I had moved to another unit from him some time ago, and ever since the coronavirus made its way into the prison we had been on quarantine. One day after a few months, I was able to sit across from him at the dining room table and we talked for nearly a half-hour until we were kicked out. He had been able to see his daughter and uncles just a day or two before the prison-quarantine went into effect, and he kept in communication with them constantly. He smiled his big, mostly toothless smile and slapped me on the back as we walked away.

COVID-19 tore through the prison in May. Hundreds of inmates came down with it. Coughing filled the hallways, complaints of not being able to taste anything (though this, in a slightly more joking fashion, was a common complaint of the food in general), ambulances down the main walkway of the prison as men struggled to breathe. I had it, the worst illness I ever had, at one point believing I might die from it. I lay perfectly flat on my back in my bed, the only position I could stay in, and thought about how I was 30 and in great shape and this affected me this bad. I thought about the older people I knew, my father, grandmothers, aunts and uncles. I thought about my older friends. And ol’ Jerry G crossed my mind.
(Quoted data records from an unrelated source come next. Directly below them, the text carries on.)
Definition await {X} (c : Call X) : Prog X := Await c settle.
Definition invoke {X} (c : Call X) : Prog X := Invoke c settle.
Definition liftR {A} (r : Result A) : Prog A := settle r.

Declare Scope prog_scope.
Delimit Scope prog_scope with prog.
Notation "x <- m ;; k" := (bind m (fun x => k))
  (at level 61, m at next level, right associativity) : prog_scope.
Notation "m ;;; k" := (bind m (fun _ => k))
  (at level 61, right associativity) : prog_scope.
Local Open Scope prog_scope.

(** The process environment and the library functions the class calls. *)
Record Env : Type := {
  (** whether [new PublicKey(s)] accepts the string [s] *)
  isPublicKey : string -> bool;
  (** [new BN(s)] *)
  newBN : string -> Result N;
  (** [Number(process.env.PRIORITY_FEE_MULTIPLIER)] *)
  priorityFeeEnv : float
}.

Section Methods.
Variable env : Env.

(** [Number(process.env.PRIORITY_FEE_MULTIPLIER) || 1.5] *)
Definition PRIORITY_FEE_MULTIPLIER : float :=
  or_default (priorityFeeEnv env) 1.5.

Definition newPublicKey (v : JsString) : Result string :=
  match v with
  | Some s => if isPublicKey env s then Ok s
              else Err (ErrorMsg "Invalid public key input")
  | None => Err TypeError
  end.

(** [new PublicKey(v || PublicKey.default)]: a falsy [v] gives the default
    key, which the constructor takes as it is. *)
Definition keyOrDefault (v : JsString) : Result string :=
  if LpService.falsy v then Ok DEFAULT_KEY else newPublicKey v.

(** [amount.toNumber()]: bn.js refuses a value of more than 53 bits; a
    JavaScript number has no such method. *)
Definition toNumber (amount : Amt) : Result float :=
  match amount with
  | BN n =>
      if (n <? 2 ^ 53)%N then Ok (Number_of_N n)
      else Err (ErrorMsg "Number can only safely store up to 53 bits")
  | Number _ => Err TypeError
  end.

(** [typeof amountSpecified === 'string' ? new BN(amountSpecified)
    : amountSpecified] *)
Definition toAmount (a : AmountSpecified) : Result Amt :=
  match a with
  | AString s => bindR (newBN env s) (fun n => Ok (BN n))
  | ANumber x => Ok (Number x)
  | ABN n => Ok (BN n)
  end.

Definition initializeRaydium (ownerKey : string) : Prog unit :=
  Loaded (fun loaded =>
    if loaded then Ret tt
    else await (RaydiumLoad ownerKey) ;;; SetRaydium (Ret tt)).

(** The loop over [requiredFields]. *)
Definition requiredFields (td : LpRecord) : list (string * JsString) :=
  [ ("ammId", LpService.ammId td);
    ("baseMint", LpService.baseMint td);
    ("quoteMint", LpService.quoteMint td);
    ("userBaseTokenAccount", Some (LpService.userBaseTokenAccount td)) ].

Fixpoint checkRequired (fields : list (string * JsString)) : Result unit :=
  match fields with
  | [] => Ok tt
  | (field, v) :: rest =>
      if LpService.falsy v
      then Err (ErrorMsg (String.append "Missing required field: " field))
      else checkRequired rest
  end.

(** The object literal [poolKeys], its properties evaluated in order;
    [key] is what is applied to each field of [tokenData]. *)
Definition poolKeysWith (key : JsString -> Result string) (td : LpRecord)
  : Result PoolKeys.t :=
  bindR (key (LpService.ammId td)) (fun id =>
  bindR (key (LpService.baseMint td)) (fun baseMint =>
  bindR (key (LpService.quoteMint td)) (fun quoteMint =>
  bindR (key (LpService.baseVault td)) (fun baseVault =>
  bindR (key (LpService.quoteVault td)) (fun quoteVault =>
  bindR (key (LpService.ammAuthority td)) (fun authority =>
  bindR (key (LpService.ammOpenOrders td)) (fun openOrders =>
  bindR (key (LpService.targetOrders td)) (fun targetOrders =>
  bindR (key (LpService.marketId td)) (fun marketId =>
  bindR (key (Some (LpService.programId td))) (fun programId =>
  bindR (key (LpService.marketProgramId td)) (fun marketProgramId =>
  bindR (key (Some (LpService.marketBids td))) (fun marketBids =>
  bindR (key (Some (LpService.marketAsks td))) (fun marketAsks =>
  bindR (key (Some (LpService.marketEventQueue td))) (fun marketEventQueue =>
  bindR (key (LpService.marketBaseVault td)) (fun marketBaseVault =>
  bindR (key (LpService.marketQuoteVault td)) (fun marketQuoteVault =>
  bindR (key (LpService.marketAuthority td)) (fun marketAuthority =>
  bindR (key (Some (LpService.vaultOwner td))) (fun vaultOwner =>
  Ok (PoolKeys.mk id baseMint quoteMint baseVault quoteVault authority
                  openOrders targetOrders marketId programId marketProgramId
                  marketBids marketAsks marketEventQueue marketBaseVault
                  marketQuoteVault marketAuthority vaultOwner)
  )))))))))))))))))).

(** "Debug: Verify derived addresses match static data": the derivation is
    called inside a [try] whose [catch] only logs, and its result is only
    compared and logged. *)
Definition verifyAuthority (keys : PoolKeys.t) : Prog PoolKeys.t :=
  Invoke (GetAssociatedAuthority (PoolKeys.programId keys))
         (fun _ => Ret keys).

(** [createPoolKeysFromTokenData] of the later copy. *)
Definition createPoolKeysFromTokenData (tokenData : option LpRecord)
  : Prog PoolKeys.t :=
  match tokenData with
  | None => Throw (ErrorMsg "tokenData must be an object(sc)")
  | Some td =>
      liftR (checkRequired (requiredFields td)) ;;;
      keys <- liftR (poolKeysWith keyOrDefault td) ;;
      verifyAuthority keys
  end.

(** The elements of the array literal are evaluated in order: the key of
    the transfer, then [amount.toNumber()], then the key of the sync. *)
Definition createWrapSOLInstructions (ownerKey wsolAccount : string)
           (amount : Amt) : Result (list Instr) :=
  bindR (newPublicKey (Some wsolAccount)) (fun toPubkey =>
  bindR (toNumber amount) (fun lamports =>
  bindR (newPublicKey (Some wsolAccount)) (fun account =>
  Ok [Transfer ownerKey toPubkey lamports; SyncNative account]))).

Definition createTokenAccountInstructions (ownerKey : string)
           (td : LpRecord) (swapBaseIn : bool) : Prog (list Instr) :=
  let outputToken :=
    if swapBaseIn then LpService.quoteMint td else LpService.baseMint td in
  let outputTokenAccount :=
    if swapBaseIn then LpService.userQuoteTokenAccount td
    else LpService.userBaseTokenAccount td in
  try_catch
    (key <- liftR (newPublicKey (Some outputTokenAccount)) ;;
     accountInfo <- await (GetAccountInfo key) ;;
     match accountInfo with
     | Some _ => Ret []
     | None =>
         outputMint <- liftR (newPublicKey outputToken) ;;
         ata <- liftR (newPublicKey (Some outputTokenAccount)) ;;
         Ret [CreateAssociatedTokenAccount ownerKey ata ownerKey outputMint]
     end)
    (fun _ => Ret []).

(** [debugTokenAccountState]: three look-ups whose results are logged; the
    [catch] swallows whatever is raised, a [TypeError] on an undefined
    [tokenData] included. *)
Definition debugTokenAccountState (tokenData : option LpRecord)
           (ownerKey : string) : Prog unit :=
  try_catch
    (match tokenData with
     | None => Throw TypeError
     | Some td =>
         base <- liftR (newPublicKey
                          (Some (LpService.userBaseTokenAccount td))) ;;
         await (GetAccountInfo base) ;;;
         quote <- liftR (newPublicKey
                           (Some (LpService.userQuoteTokenAccount td))) ;;
         await (GetAccountInfo quote) ;;;
         vault <- liftR (newPublicKey (LpService.baseVault td)) ;;
         await (GetAccountInfo vault) ;;;
         Ret tt
     end)
    (fun _ => Ret tt).

(** [tokenData.poolAgeMinutes]: no code of the repository writes the
    property, so the read yields [undefined], which [<] turns into NaN. *)
Definition poolAgeMinutes (td : LpRecord) : float := nan.

Definition slippageBps (td : LpRecord) : N :=
  if PrimFloat.ltb (poolAgeMinutes td) 5
  then VOLATILE_SLIPPAGE_BPS else BASE_SLIPPAGE_BPS.

(** "1. Priority fee" *)
Definition priorityFee : list Instr :=
  [ SetComputeUnitLimit 300000;
    SetComputeUnitPrice (floor (50000 * PRIORITY_FEE_MULTIPLIER)%float) ].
And a week later he passed away. COVID-19 along with his weakened immune system had stopped a heart that had survived so many years in some of the worst prisons in the country, and yet still had feelings for others until his last breath.

I was sad at the loss of my friend. And I was saddened by the thought that he had just found his family again after all this time just to lose them. But then I thought about the toothless smile on his face, and about the fact that for the first time in his life, knowing he was going to die at some point, he passed on knowing that he was loved.

I couldn’t have wished anything greater for my friend.